Sign in to follow this  
Followers 0
Dampe

Parsing html data..

5 posts in this topic

#1 ·  Posted (edited)

I'm trying to parse raw html into a big string, just leaving the important things behind.

Func _SearchForQuest()
   Local $GlobalQuestURL = "http:http://thottbot.com/?s="
    
    $tSearchParam = GUICtrlRead ($GUIInpts[5])
    If $tSearchParam <> "" Then
        
        _SetStatus("Connecting to " & $GlobalQuestURL & $tSearchParam)
        
        ;//Onu is meditating
        ;$tQuestResSource = _INetGetSource ($GlobalQuestURL & $tSearchParam)
                 $tQuestResSource = _INetGetSource ($GlobalQuestURL & "Onu is meditating")
        _SetStatus("Retrieved data from " & $GlobalQuestURL & $tSearchParam)
        
        If StringInStr ($tQuestResSource, "No search results found.") Then
            GUICtrlSetData ($GUILblQuestDescription, "No search results found.")
        Else
            MsgBox (32, "test", $tQuestResSource)
        EndIf
        
        
    EndIf
    
EndFunc

Anyone want to give me a hand / point in the direction?

Edited by Dampe

Share this post


Link to post
Share on other sites



#3 ·  Posted (edited)

I'm trying to parse raw html into a big string, just leaving the important things behind.

What are those important things?

This just strips all HTML tags, leaving the text unchanged.

Global $oMyError = ObjEvent("AutoIt.Error", "COMError")

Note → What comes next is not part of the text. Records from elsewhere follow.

Lemma reply_tool_returned
  (tid : string) (events : EventSource) (l : list log_line)
  (r : EventProcessingResult) (recovery : RecoveryInfo) :
  original_run codex = inr events ->
  runWithStallRecovery codex events (Some tid) maxAttempts
  = (l, inr (r, recovery)) ->
  reply_tool codex tid maxAttempts
  = (LogResumingSession :: l ++ logged (report r recovery (Some tid)),
     settled (report r recovery (Some tid))).
Proof.
  intros H Hrun. unfold reply_tool. rewrite H.
  unfold await, writeProgress. rewrite !bind_value, Hrun, bind_value.
  cbn [fst snd logged settled app].
  destruct (report_spec r recovery (Some tid)) as (s & Hrep & _).
  cbv zeta in Hrep. rewrite Hrep. reflexivity.
Qed.

End Tools.

Lemma no_recovery_attempt_in_events (evs : list ThreadEvent) :
  existsb is_recovery_attempt (map event_line evs) = false.
Proof.
  induction evs as [|e evs IH]; [reflexivity |].
  cbn [map existsb]. rewrite IH. now destruct e.
Qed.

Lemma raises_processEvents
  (run : string + EventSource) (evs : list ThreadEvent) (message : string) :
  raises run evs message ->
  (run = inl message /\ evs = [])
  \/ (exists events,
         run = inr events
         /\ processEventsWithStallDetection events
            = (map event_line evs, inl message)).
Proof.
  intros [H | (rest & H)]; [now left | right].
  eexists. split; [exact H | apply processEvents_rejects].
Qed.

Lemma error_log_has_no_recovery_attempt
  (first : log_line) (evs : list ThreadEvent) (message : string)
  (level : ResultLevel) :
  is_recovery_attempt first = false ->
  existsb is_recovery_attempt
    (first :: map event_line evs ++ [LogError message; LogResult level])
  = false.
Proof.
  intros H. cbn [existsb]. rewrite H, existsb_app.
  now rewrite no_recovery_attempt_in_events.
Qed.

(** C5: with [hasError = true] the evaluator returns [TIMEOUT] exactly
    when the message contains "timeout" or "aborted", and [ERROR]
    otherwise; an error raised by the original run (when acquiring the
    stream or while streaming) makes both tools answer with that
    classification of the message, and no recovery attempt is started. *)
Theorem source_error_classification :
  (forall its message,
      determineResultLevel its true (Some message) = TIMEOUT
      <-> has_timeout_indicator message)
  /\ (forall its message,
         ~ has_timeout_indicator message ->
         determineResultLevel its true (Some message) = ERROR)
  /\ (forall its, determineResultLevel its true None = ERROR)
  /\ (forall codex maxAttempts evs message,
         raises (original_run codex) evs message ->
         let level := determineResultLevel [] true (Some message) in
         run_tool codex maxAttempts
         = (LogStartingSession :: map event_line evs
              ++ [LogError message; LogResult level],
            inr (level,
                 ErrorResponse
                   ("Codex Exec exited with code 1: " ++ message)%string))
         /\ existsb is_recovery_attempt (logged (run_tool codex maxAttempts))
            = false
         /\ (has_timeout_indicator message -> level = TIMEOUT))
  /\ (forall codex threadId maxAttempts evs message,
         raises (original_run codex) evs message ->
         let level := determineResultLevel [] true (Some message) in
         reply_tool codex threadId maxAttempts
         = (LogResumingSession :: map event_line evs
              ++ [LogError message; LogResult level],
            inr (level,
                 ErrorResponse
                   ("Codex Exec exited with code 1: " ++ message)%string))
         /\ existsb is_recovery_attempt
              (logged (reply_tool codex threadId maxAttempts))
            = false
         /\ (has_timeout_indicator message -> level = TIMEOUT)).
Proof.
  split; [exact determineResultLevel_error_timeout |].
  split.
  { intros its message Hno.
    destruct (determineResultLevel_error_cases its (Some message)) as [H | H];
      [| exact H].
    apply determineResultLevel_error_timeout in H. contradiction. }
  split; [reflexivity |].
  split.
  - intros codex maxAttempts evs message Hraise level.
    assert (Hrun : run_tool codex maxAttempts
                   = (LogStartingSession :: map event_line evs
                        ++ [LogError message; LogResult level],
                      inr (error_answer message))).
    { destruct (raises_processEvents _ _ _ Hraise)
        as [(H & ->) | (events & H & Hp)].
      - now rewrite (run_tool_refused codex maxAttempts message H).
      - now rewrite (run_tool_rejected codex maxAttempts events _ message H Hp). }
    split; [exact Hrun |]. split.
    + rewrite Hrun. now apply error_log_has_no_recovery_attempt.
    + intros Hind. now apply determineResultLevel_error_timeout.
  - intros codex threadId maxAttempts evs message Hraise level.
    assert (Hrun : reply_tool codex threadId maxAttempts
                   = (LogResumingSession :: map event_line evs
                        ++ [LogError message; LogResult level],
                      inr (error_answer message))).
    { destruct (raises_processEvents _ _ _ Hraise)
        as [(H & ->) | (events & H & Hp)].
      - now rewrite (reply_tool_refused codex maxAttempts threadId message H).
      - now rewrite (reply_tool_rejected codex maxAttempts threadId events _
                       message H Hp). }
    split; [exact Hrun |]. split.
    + rewrite Hrun. now apply error_log_has_no_recovery_attempt.
    + intros Hind. now apply determineResultLevel_error_timeout.
Qed.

InetGet("http://thottbot.com/?s=", @ScriptDir & "\html.html")
$sSource = FileRead(@ScriptDir & "\html.html")
$sPlainText = _HTML_StripTags($sSource)
ConsoleWrite($sPlainText & @CRLF)


Func _HTML_StripTags($sHTML)
    If Not StringStripWS($sHTML, 8) Then Return SetError(1, 0, "")
    Local $oHTML = ObjCreate("HTMLFILE")
    If @error Then Return SetError(2, 0, "")
    $oHTML.Open()
    $oHTML.Write($sHTML)
    If Not $oHTML.Body.InnerText Then Return SetError(3, 0, "")
    Return SetError(0, 0, $oHTML.Body.InnerText)
EndFunc   ;==>_HTML_StripTags

Func COMError()
    MsgBox(16, "AutoItCOM Test", "We intercepted a COM Error !" & @CRLF & @CRLF & _
            "err.description is: " & @TAB & $oMyError.description & @CRLF & _
            "err.windescription:" & @TAB & $oMyError.windescription & @CRLF & _
            "err.number is: " & @TAB & Hex($oMyError.number, 8) & @CRLF & _
            "err.lastdllerror is: " & @TAB & $oMyError.lastdllerror & @CRLF & _
            "err.scriptline is: " & @TAB & $oMyError.scriptline & @CRLF & _
            "err.source is: " & @TAB & $oMyError.source & @CRLF & _
            "err.helpfile is: " & @TAB & $oMyError.helpfile & @CRLF & _
            "err.helpcontext is: " & @TAB & $oMyError.helpcontext _
            )
    SetError(1)
EndFunc   ;==>COMError
Edited by Robjong

Share this post


Link to post
Share on other sites

Why this?

Should it not be:

?

Yep.

Accident, only put that there on the forum so people knew what I was trying to do :)

What are those important things?

This just strips all HTML tags, leaving the text unchanged.

Global $oMyError = ObjEvent("AutoIt.Error", "COMError")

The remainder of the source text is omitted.